Glenn Greenwald is a courageous lawyer and journalist who has been exposing the nature and extent of the NSA’s unlawful spying activity with information released by Snowden. Glenn’s marriage partner, David Miranda, has been assisting him.
British authorities intercepted, detained and interrogated David Miranda for 9 hours at Heathrow aiport near London on Sunday. They also seized his laptop computer and cell phone.
Miranda was returning to his home in Rio de Janeiro after visiting Laura Poitras in Berlin for a week. She is a respected documentary filmmaker who also has been exposing the unlawful NSA spy program.
British authorities claimed Miranda’s detention and interrogation were lawful pursuant to Schedule 7 of the Terrorism Act 2000. The Guardian reports,
The White House knew the move was coming.
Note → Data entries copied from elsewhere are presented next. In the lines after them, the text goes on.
(* ===== verification/_CoqProject ===== *)
-Q . S2P
Prelude.v
Words.v
Decimal.v
Hashing.v
Types.v
Epoch.v
Revolver.v
Committee.v
Mempool.v
Outage.v
Governance.v
Bank.v
Merkle.v
Field.v
ZkTree.v
Circuit.v
Groth.v
NFT.v
Silent.v
Store.v
Chain.v
Pipeline.v
Sample.v
Admission.v
Batch.v
Tally.v
Local.v
History.v
Replay.v
Net.v
Node.v
Consensus.v
Ledger.v
Propose.v
NodeSample.v
Recovery.v
Faults.v
Replica.v
Agreement.v
Ast.v
Interp.v
Sema.v
Codegen.v
Emitted.v
Compiled.v
Typing.v
Stages.v
Shadow.v
Prover.v
Accept.v
Builder.v
Query.v
Canonical.v
Mirrors.v
Memo.v
Wallet.v
Spend.v
Ballot.v
Clients.v
TxClient.v
Keystore.v
Flags.v
Params.v
WalletCmd.v
Commands.v
Startup.v
QueryServer.v
Feeds.v
(* ===== verification/Prelude.v ===== *)
(** * ShadowForge L1: a verification development of the Go node, its clients and commands

    ShadowForge is a shielded chain run by holders of validator NFTs. A node keeps a key-value store
    with the typed rows of the ledger (NFTs, proposals, stakes, nullifiers, ...), a
    SHA-256 tree of every output commitment (its root is a block's state root), three
    MiMC trees the zero-knowledge circuits prove membership in, a memory pool, a registry
    of the validators it has heard from, and a chain of blocks signed by a committee.
    Transactions pass five stages (src/pkg/tx); a proposer runs them over a batch, the
    committee replays the batch and votes on the root, and whoever gathers a majority
    commits and announces the block (src/pkg/validator).

    ** The files

    The model follows the packages; a definition has the name of the Go function it
    translates, and a comment where the name had to change.

    - [Prelude] (this file): [result] (Go's value-or-error), [call] (a call that mutates
      shared state and keeps its mutations when it fails), and the lemmas and tactics on
      them, on lists and on options that the other files share.
    - [Words]: [uint64]/[int64] wrap-around, byte encodings, [time.Time] and the
      saturating [time.Duration]. [Decimal]: pkg/decimal over the canonical rationals.
      [Hashing], [Types]: pkg/types, its identifiers, framed hashes and records.
    - [Epoch] (consensus/epoch.go, staking/yield.go), [Revolver] (revolver.go,
      sentinel.go), [Committee] (assignment.go, bft.go), [Outage] (outage.go): the parts
      of pkg/consensus, each with its own state and steps.
    - [Mempool] (tx/mempool.go), [Governance] (pkg/governance and pkg/vault), [Bank]
      (pkg/bank and pkg/oracle), [NFT] (pkg/nft, pkg/container, the signature checks of
      pkg/crypto), [Silent] (pkg/silent).
    - [Merkle] (state/merkle.go), [Store] (state/store.go and txn.go: [Rows] is the typed
      content, [Keyed] the code's key layout over a Badger transaction, and one refines
      the other), [Chain] (pkg/chain).
    - [Field], [ZkTree], [Circuit], [Groth]: pkg/zk. Field elements, the sparse note tree
      and the root history, the five circuits as the constraints their [Define] methods
      emit, and the verifier side of Groth16.
    - [Pipeline]: tx/pipeline.go, the five stages and [ProcessBatch], as calls over the
      record [State] of everything the Go [Deps] point to. [Tally]: its epoch-end
      [TallyDueProposals]. [Admission], [Batch], [History], [Replay]: what these
      guarantee of one transaction, of a batch, along a whole history, and of the tree a
      replay leaves. [Local]: what two replays of one batch owe to the node and the
      instant they run at.
    - [Net] (pkg/net), [Node], [Consensus], [Propose] (pkg/validator): the validator.
      [Node] is its record (registry, pool, rounds, outstanding megabatch parts, the
      shared [State], the messages sent) with the registry operations and heartbeat;
      [Consensus] the handlers of proposals, votes, announcements and catch-up;
      [Propose] batch building, the proposer's turn, time-outs, dispatch, and
      [run_node], a node fed any sequence of events (message received, round tick,
      heartbeat tick, local submission, reseeding of the eligibility tree).
    - [Ledger]: the abstract specification the node is shown to implement; [Replica]: the
      invariant of its rounds and the simulation; [Agreement], [Recovery]: the
      properties of pkg/validator; [Faults]: where it does not do what it means to.
    - [Sample], [NodeSample]: a concrete node and a concrete committee of three, with toy
      hashes, fields and proofs that satisfy every law assumed below; the witnesses and
      the findings are evaluated on them.
    - ShadowRust, the contract language (src/parser, src/ast, src/interp, src/sema and
      src/codegen): [Ast] holds the syntax tree, the parse tree of
      grammar/ShadowRustExt.g4 and the builder from one to the other; [Interp] the
      interpreter; [Sema] the two-stage analyser; [Codegen] the code generator, whose
      output is text, and the run-time package the text calls. [Emitted] gives that text a
      meaning: the small part of Go it uses, its printer, its compile-time checks, and
      its runs over a heap of [*big.Rat], where a local that hides the package [runtime]
      turns a call into a method that writes.
      [Compiled] relates the text and its runs to the source, [Typing] the trees the
      grammar produces to what every phase expects, [Stages] the analyser's verdict to the
      interpreter's; [Shadow] states the properties and the flaws.

    - The clients: [Prover] (signing and the provers of the five circuits), [Builder]
      (pkg/txbuilder), [Query] (pkg/query and pkg/queryclient), [Mirrors] (pkg/govwallet,
      pkg/stakewallet), [Memo] (crypto/aead.go, shieldedwallet/memo.go) and [Wallet]
      (pkg/shieldedwallet). [Accept] is the pipeline from their side, what suffices for a
      stage to accept; [Canonical] the two MiMC trees as functions of the accepted
      transactions. [Spend] and [Ballot] run the clients against the node; [Clients] states
      the properties. [TxClient] (pkg/txclient) submits a transaction and polls for it;
      [Keystore] (pkg/walletkey, cmd/walletkey) keeps an identity under a passphrase. Each
      of the two states its contract, properties, witnesses and findings itself.

    - The programs and the edges: [Params] (pkg/zk/persist.go and who writes and reads the
      parameter files: cmd/wallet/zksetup.go and the loaders of cmd/node), [Flags] and
      [WalletCmd] (cmd/wallet: the parsed flags, and each command from them to what it
      prints), [Commands] (the properties of those commands), [Startup] (cmd/node/main.go:
      the files a node keeps, and [main] up to the running node), [QueryServer]
      (pkg/query/server.go and ratelimit.go: the chain of handlers and the token bucket of
      each address), [Feeds] (pkg/oracle/coingecko.go and coinbase.go: what is asked of the
      price services and what is made of the answers).

    ** How the parts interact

    [Pipeline.State] is the one shared store: [ProcessBatch] threads it through the
    stages, [Node.n_shared] holds it next to the rows the store has committed. A Badger
    transaction is a second copy of the rows in that state, which a commit makes the
    committed one and a discard drops; the trees, root histories, vault and parameters
    are not part of the transaction, in the code as in the model, so what a discarded
    replay did to them stays (a finding). [Chain.Append] is the gate a node commits
    through. What a node sends is recorded in [Node.n_sent], in order.

    ShadowRust is a separate program, linked with the node only by the kinds of transaction
    its contracts name: [Ast.Build] feeds [Sema.Analyze], and a program it accepts goes to
    [Interp.Run] or to [Codegen.Generate].

    A client shares nothing with a node. What it builds is a [Types.Transaction] that
    [Pipeline.ProcessBatch] receives; what it learns it reads through [Query], whose
    handlers look at the committed rows and the chain, and [Mirrors] and [Wallet] replay the
    committed blocks in the order the pipeline processed them. A command of cmd/wallet is a
    fresh client: it unlocks the keystore, loads parameters, syncs from genesis, builds,
    submits and waits, and what the next command needs is in what it printed. A node and the
    commands share the parameter files and nothing else; [Startup.main] assembles what
    [Propose.run_node] runs from. [Feeds] are two sources of the Bank's [Oracle.quote].

    Go mutexes make one handler, one pool or controller operation, a step; [run_node]
    ranges over all the orders of such steps. A handler is given the instant it runs at, and
    every [time.Now] inside it returns that instant. What a mutex does not cover is cut out
    as a definition of its own: the guards of a proposal ([proposal_guards]) run before
    [roundMu] is taken and [process_proposal] under it, and [handleBlockProposal] is the two
    with nothing in between. The properties of [run_node] are about that handler; what
    another commit in the gap does to it is a finding ([late_proposal_opens_stale_round]).
    Likewise the token bucket of an address is asked after the limiter's mutex is released,
    at one instant with it ([QueryServer.allow]), and the set-up of parameters is
    [create_system] after a look at the file: two first starts at once end with different
    keys, as the source says ([concurrent_first_starts_differ]).

    ** What the theorems show

    - The node (Agreement, Recovery, Net): over any sequence of events its committed rows
      and chain are a run of [Ledger]; no nullifier is spent twice on its chain; its state
      tree has the root of the head block; a proposal alone commits nothing, an adopted
      block replays to its root; a voter and a later adopter of a block end with the same
      ledger, unless the adopter's own rate monitor, oracle or clock rejects it; building a
      batch loses no transaction; megabatch announcements reassemble. As lemmas: catch-up
      serves the longest stored run, the limiter lets a peer send at most its budget.
    - The pipeline (Batch, Tally, History): a rejected transaction leaves no trace, an
      accepted transfer with canonical nullifiers conserves value (and, a lemma, nullifiers
      are spent once over a batch); the tally counts every due proposal once and mints only
      by vote; the life of a proposal and the one-NFT-per-wallet index along any history.
    - The chain and the store (Chain, Store): the chain stays linked, and the writes of a
      block are atomic; as lemmas, the append gate and what every accessor reads back.
    - Zero knowledge and trees (Circuit, ZkTree, Merkle): transfers conserve value, the
      honest prover succeeds, a note has one nullifier, the sparse tree is the dense one,
      proofs are complete and roots bind the leaves.
    - Committees and time (Committee, Epoch, Revolver), as lemmas: quorums intersect,
      committees are the same on every node, the epoch of an instant is the right one.
    - Pools, money, monitors (Mempool, Governance, Bank, NFT, Silent, Outage): bounds after
      every trace, conservation, quorums of the oracle, lifecycles as invariants over any
      sequence of operations.
    - ShadowRust (Shadow): a transfer the emitted program runs is the one the interpreter
      runs, where no local hides [runtime] or [nil]; an accepted program keeps the two
      stages apart; a program the builder makes evaluates as a reference semantics says and
      fails only at a name without a binding or a divisor that is zero.
    - The clients (Clients): a wallet's notes are provable in the node's tree and belong to
      its key, along any history of scans, submissions and failures; a transfer it builds
      spends its two largest notes and is accepted when their nullifiers differ; a payment
      is found by its receiver with its value; the mirrors have the node's roots; a ballot
      opens the poll it is for; what [Builder] builds passes the first two stages; as a
      lemma, a mint claim pays only the proposer.
    - The commands (Commands, Params, Startup): a transfer that is reported as confirmed was
      made with the keystore's passphrase and is the owner's, for the amount and fee of the
      flags, and on a server's chain; a wallet that is attested becomes a voter; the
      position a mint command prints is the one its redemption is built from; set-ups,
      wallets and nodes that are given one path hold one set of keys; a node that is started
      again is the same validator on the same chain.
    - The edges (QueryServer, Feeds): an address is answered as by a server of its own, and
      no faster than the bucket's rate; from one market both feeds compute one average true
      range, which is not negative.
    - Submission and keys (TxClient, Keystore): a confirmed submission is in a block of a
      server's chain and waiting ends within the rounds of the time-out; the keystore
      commands implement a contract in which an identity, once there, is never lost to a
      failed write, a crash or a rejected passphrase.
    - Lemmas named as sentences ([honest_timeout_forks], [adopted_batch_is_not_bound],
      [zero_refund_cap_refunds_all], ...) prove the flaws that modelling showed.

    ** Fuel and bounds

    Loops that are not structural run on fuel that is proved to suffice. The epoch loops
    have 97 rounds, since at epoch 96 a duration reaches its cap and both loops leave
    (Epoch). The Merkle root's loop has as many rounds as leaves and each one halves the
    list (Merkle). [collect_blocks] has one round more than there are stored blocks, and
    heights are distinct (Recovery). [Confirm] has the rounds the time-out leaves room for
    (TxClient), the wait for an address file the 152 that fit its deadline ([addr_rounds],
    Flags). The cuts of [split_loop] recur on the transactions,
    [evict] on the order of arrival. Integers
    are [Z] with Go's wrap-around written at every operation that can overflow; where a
    theorem needs an operand in range, that is a hypothesis of it.

    ** Assumed

    Code that is not in this repository is a parameter: SHA-256 (any function of its
    bytes), MiMC and the scalar field ([Field.Fr]), gnark's frontend ([FrontendLaws]) and
    Groth16 (a verifying key is [sound] for a circuit), Dilithium and ed25519, Badger
    ([Store]'s laws of get, set, delete and prefix iteration), X25519, HKDF and
    ChaCha20-Poly1305 (key agreement, and that opening inverts sealing; nothing of secrecy),
    the completeness of a proving key ([Prover.completes]), Argon2 (any function of its
    arguments, which panics without a round or a thread), encoding/json (the class
    [Net.Codec], used for round trips and lengths only, and [FeedJson], any function of the
    body), gnark's serialization of keys, libp2p, the HTTP transport, the token bucket of
    x/time/rate ([TokenBucketLaws]: left alone it fills up, and over a window it grants at
    most its burst and what flows in, as it is documented, in exact arithmetic; the package
    itself counts in float64), [strconv.FormatFloat] ([FormatFloatLaws]). Faults of the
    storage engine and failures of [json.Marshal] are values of the model only where the
    code reacts to them. Map iteration order is an argument where it can be observed.

    ** Not modelled

    The listener and serve loop of the query server, opening libp2p hosts and streams, the
    dispatch of cmd/wallet's main and its usage texts, cmd/walletsim, cmd/shadowc and
    cmd/hello, the loops of cmd/node that only log and its warning about a public query
    address are input and output around the modelled core. ShadowRust's lexer and parser are
    generated by ANTLR; their output, the parse tree, is where the model starts. The random
    draws (Poisson pads, Revolver positions, the Bank's salt) are arguments, or left out
    where nothing depends on them. *)
From stdpp Require Export base tactics numbers list option strings gmap fin_maps fin_sets sorting.
From Stdlib Require Export ZArith Lia.
From coqutil Require Export Datatypes.RecordSettersUsingExistingGetters.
“There was a heads up that was provided by the British government,” White House spokesman Josh Earnest said Monday.
So the United States knew it “was likely to occur, but it’s not something that we’ve requested and it’s something that was done specifically by the British law enforcement officials there,” he said.
He would not comment on whether the United States has obtained material from Miranda’s laptop — and would not say whether President Barack Obama condemns the detention.
I suspect the United States government may have contacted the British authorities and asked them to interrogate David Miranda at Heathrow and seize his laptop and phone because they suspect he possessed classified information about the unlawful NSA spy program obtained from Snowden or Poitras. They wanted to intimidate Miranda and by extension Glenn Greenwald to scare him away from publishing more articles about the unlawful program.
Glenn Greewald said in The Guardian,
“This is obviously a rather profound escalation of their attacks on the news-gathering process and journalism,” he said.
“It’s bad enough to prosecute and imprison sources. It’s worse still to imprison journalists who report the truth. But to start detaining the family members and loved ones of journalists is simply despotic. Even the Mafia had ethical rules against targeting the family members of people they felt threatened by.”
The intimidation tactic reminds me of Dick Cheney and Scooter Libby’s effort to silence former United States Ambassador Joe Wilson, who had publicly disclosed the Bush Administration’s lie that Saddam Hussein had purchased uranium yellow cake in Niger to enrich uranium to a sufficient level to make nuclear weapons. Instead of attacking Wilson directly, however, they destroyed his wife’s career by publicly disclosing that she was a covert CIA agent. Her name is Valerie Plame.
Will Glenn go silent?
“If the UK and U.S. governments believe that tactics like this are going to deter or intimidate us in any way from continuing to report aggressively on what these documents reveal, they are beyond deluded,” said Greenwald.
“If anything, it will have only the opposite effect: to embolden us even further.”